[[ Exercise data, beginning ]]

(* ===== verification/Timestamp.v ===== *)
(** * Times in milliseconds as Python reads them

    [datetime.fromtimestamp(ms / 1000, UTC)]: the division rounds to a double, and
    [fromtimestamp] rounds its fraction to microseconds.  Both roundings are
    written out on integers; they give back the milliseconds up to the year 2242. *)

From S2P Require Import Prelude.

(** The integer nearest to [n / d], the even one of two. *)
Definition round_half_even (n d : Z) : Z :=
  let q := (n / d)%Z in
  let r := (n mod d)%Z in
  match (2 * r ?= d)%Z with
  | Lt => q
  | Gt => q + 1
  | Eq => if Z.even q then q else q + 1
  end%Z.

(** The double nearest to [n / d], for [0 ≤ n] and a quotient between 2^-60 and 2^53, as the pair of an
    integer of 53 bits at most and the power of two that divides it. *)
Definition nearest_double (n d : Z) : Z * Z :=
  let k := (112 - Z.log2 (n * 2 ^ 60 / d))%Z in
  (round_half_even (n * 2 ^ k) d, k).

(** Microseconds of [ms / 1000] seconds: the whole seconds of the double, and its fraction times 1e6,
    which is a double too, rounded. *)
Definition timestamp_us (ms : Z) : Z :=
  let '(m, k) := nearest_double (Z.abs ms) 1000 in
  let '(m', k') := nearest_double ((m mod 2 ^ k) * 1000000) (2 ^ k) in
  (Z.sgn ms * (m / 2 ^ k * 1000000 + round_half_even m' (2 ^ k')))%Z.

(** From here on a double has fewer than 20 bits for the fraction of a second. *)
Definition exact_ms : Z := (2 ^ 33 * 1000)%Z.

Section Rounding.
Local Open Scope Z_scope.

Lemma round_half_even_near n d : 0 < d → 2 * Z.abs (n - d * round_half_even n d) ≤ d.
Proof.
  intros Hd. unfold round_half_even. pose proof (Z.div_mod n d ltac:(lia)).
  pose proof (Z.mod_pos_bound n d Hd). destruct (Z.compare_spec (2 * (n mod d)) d) as [E|E|E];
    [destruct (Z.even (n / d))|..]; nia.
Qed.

Lemma round_half_even_unique n d z : 0 < d → 2 * Z.abs (n - d * z) < d → round_half_even n d = z.
Proof. intros Hd Hz. pose proof (round_half_even_near n d Hd). nia. Qed.

(** The scale of a quotient below [2^b]. *)
Lemma nearest_double_scale n d b :
  0 ≤ n → 0 < d → 0 ≤ b ≤ 52 → n < d * 2 ^ b → 53 - b ≤ (nearest_double n d).2.
Proof.
  intros Hn Hd Hb Hlt. cbn. assert (Hq : n * 2 ^ 60 / d < 2 ^ (b + 60)).
  { apply Z.div_lt_upper_bound; [done|]. rewrite Z.pow_add_r by lia. nia. }
  destruct (Z.eq_dec (n * 2 ^ 60 / d) 0) as [->|Hne]; [cbn; lia|].
  assert (0 ≤ n * 2 ^ 60 / d) by (apply Z.div_pos; lia).
  assert (Z.log2 (n * 2 ^ 60 / d) < b + 60) by (apply Z.log2_lt_pow2; lia). lia.
Qed.

Lemma pow_at_least k b : 0 ≤ b ≤ k → 2 ^ b ≤ 2 ^ k.
Proof. intros. apply Z.pow_le_mono_r; lia. Qed.

(** The double of [n] milliseconds in seconds: its whole part is exact, and its fraction almost. *)
Lemma seconds_double n m k :
  0 ≤ n < exact_ms → nearest_double n 1000 = (m, k) →
  2 ^ 20 ≤ 2 ^ k ∧ m / 2 ^ k = n / 1000 ∧ 0 ≤ m mod 2 ^ k < 2 ^ k ∧
  2 * Z.abs (1000 * (m mod 2 ^ k) - n mod 1000 * 2 ^ k) ≤ 1000.
Proof.
  intros [Hn Hlt] E. assert (Hk : 20 ≤ k).
  { pose proof (nearest_double_scale n 1000 33 Hn ltac:(lia) ltac:(lia)) as Hs. rewrite E in Hs.
    apply Hs. unfold exact_ms in Hlt. lia. }
  unfold nearest_double in E. set (k0 := 112 - _) in E. injection E as Em Ek. subst k0. rewrite Ek in Em.
  pose proof (pow_at_least k 20 ltac:(lia)) as HK. set (K := 2 ^ k) in *.
  pose proof (round_half_even_near (n * K) 1000 ltac:(lia)) as Hm. rewrite Em in Hm.
  pose proof (Z.div_mod n 1000 ltac:(lia)) as Hd. pose proof (Z.mod_pos_bound n 1000 ltac:(lia)) as Ht.
  set (s := n / 1000) in *. set (t := n mod 1000) in *. clearbody s t K. clear Em Ek.
  change (2 ^ 20) with 1048576 in *.
  assert (Hf : 2 * Z.abs (1000 * (m - s * K) - t * K) ≤ 1000) by (replace n with (1000 * s + t) in Hm by lia; lia).
  assert (Hr : 0 ≤ m - s * K < K).
  { assert (0 ≤ t * K ≤ 999 * K) by nia. destruct (Z.eq_dec t 0) as [->|]; [lia|]. assert (K ≤ t * K) by nia. lia. }
  assert (Hq : m / K = s) by (symmetry; apply (Z.div_unique m K s (m - s * K)); lia).
  assert (Hmod : m mod K = m - s * K) by (symmetry; apply (Z.mod_unique m K s (m - s * K)); lia).
  rewrite Hmod. by split_and!; try lia.
Qed.

(** The fraction, in microseconds. *)
Lemma micros_double t f K m k :
  1048576 ≤ K → 0 ≤ t < 1000 → 0 ≤ f < K → 2 * Z.abs (1000 * f - t * K) ≤ 1000 →
  nearest_double (f * 1000000) K = (m, k) → round_half_even m (2 ^ k) = 1000 * t.
Proof.
  intros HK Ht Hf Hnear E. assert (Hk : 33 ≤ k).
  { pose proof (nearest_double_scale (f * 1000000) K 20 ltac:(lia) ltac:(lia) ltac:(lia)) as Hs.
    rewrite E in Hs. apply Hs. change (2 ^ 20) with 1048576. nia. }
  unfold nearest_double in E. set (k0 := 112 - _) in E. injection E as Em Ek. subst k0. rewrite Ek in Em.
  pose proof (pow_at_least k 33 ltac:(lia)) as HL. set (L := 2 ^ k) in *. change (2 ^ 33) with 8589934592 in HL.
  pose proof (round_half_even_near (f * 1000000 * L) K ltac:(lia)) as Hm. rewrite Em in Hm. clearbody L. clear Em Ek.
  apply round_half_even_unique; [lia|].
  assert (Hd : 2 * Z.abs (f * 1000000 - 1000 * t * K) ≤ 1000000) by lia.
  assert (Hd' : 2 * Z.abs ((f * 1000000 - 1000 * t * K) * L) ≤ 1000000 * L) by (rewrite Z.abs_mul, (Z.abs_eq L) by lia; nia).
  assert (Hs : 2 * Z.abs (K * (m - L * (1000 * t))) ≤ K + 1000000 * L) by lia.
  rewrite Z.abs_mul, (Z.abs_eq K) in Hs by lia.
  assert (K + 1000000 * L < K * L) by nia. nia.
Qed.

(** Up to [exact_ms] nothing is lost. *)
Theorem timestamp_us_exact ms : 0 ≤ ms < exact_ms → timestamp_us ms = ms * 1000.
Proof.
  intros Hms. unfold timestamp_us. destruct (Z.eq_dec ms 0) as [->|Hne]; [done|].
  rewrite Z.abs_eq, Z.sgn_pos by lia. destruct (nearest_double ms 1000) as [m k] eqn:E1.
  destruct (seconds_double _ _ _ Hms E1) as (HK & -> & Hf & Hnear).
  destruct (nearest_double _ (2 ^ k)) as [m' k'] eqn:E2.
  rewrite (micros_double (ms mod 1000) _ _ _ _ HK (Z.mod_pos_bound ms 1000 ltac:(lia)) Hf Hnear E2).
  pose proof (Z.div_mod ms 1000 ltac:(lia)). lia.
Qed.

(** Evaluated: this year, and the first millisecond that is lost. *)
Example timestamp_us_now : timestamp_us 1700000000123 = 1700000000123000.
Proof. vm_compute. reflexivity. Qed.

Example timestamp_us_lost : timestamp_us (exact_ms + 1) = (exact_ms + 1) * 1000 - 1.
Proof. vm_compute. reflexivity. Qed.

End Rounding.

[[ Exercise data, end ]]

## Exercise instructions
Give the number of lines in the material above that contain "fromtimestamp", with no other words.

## Task result
2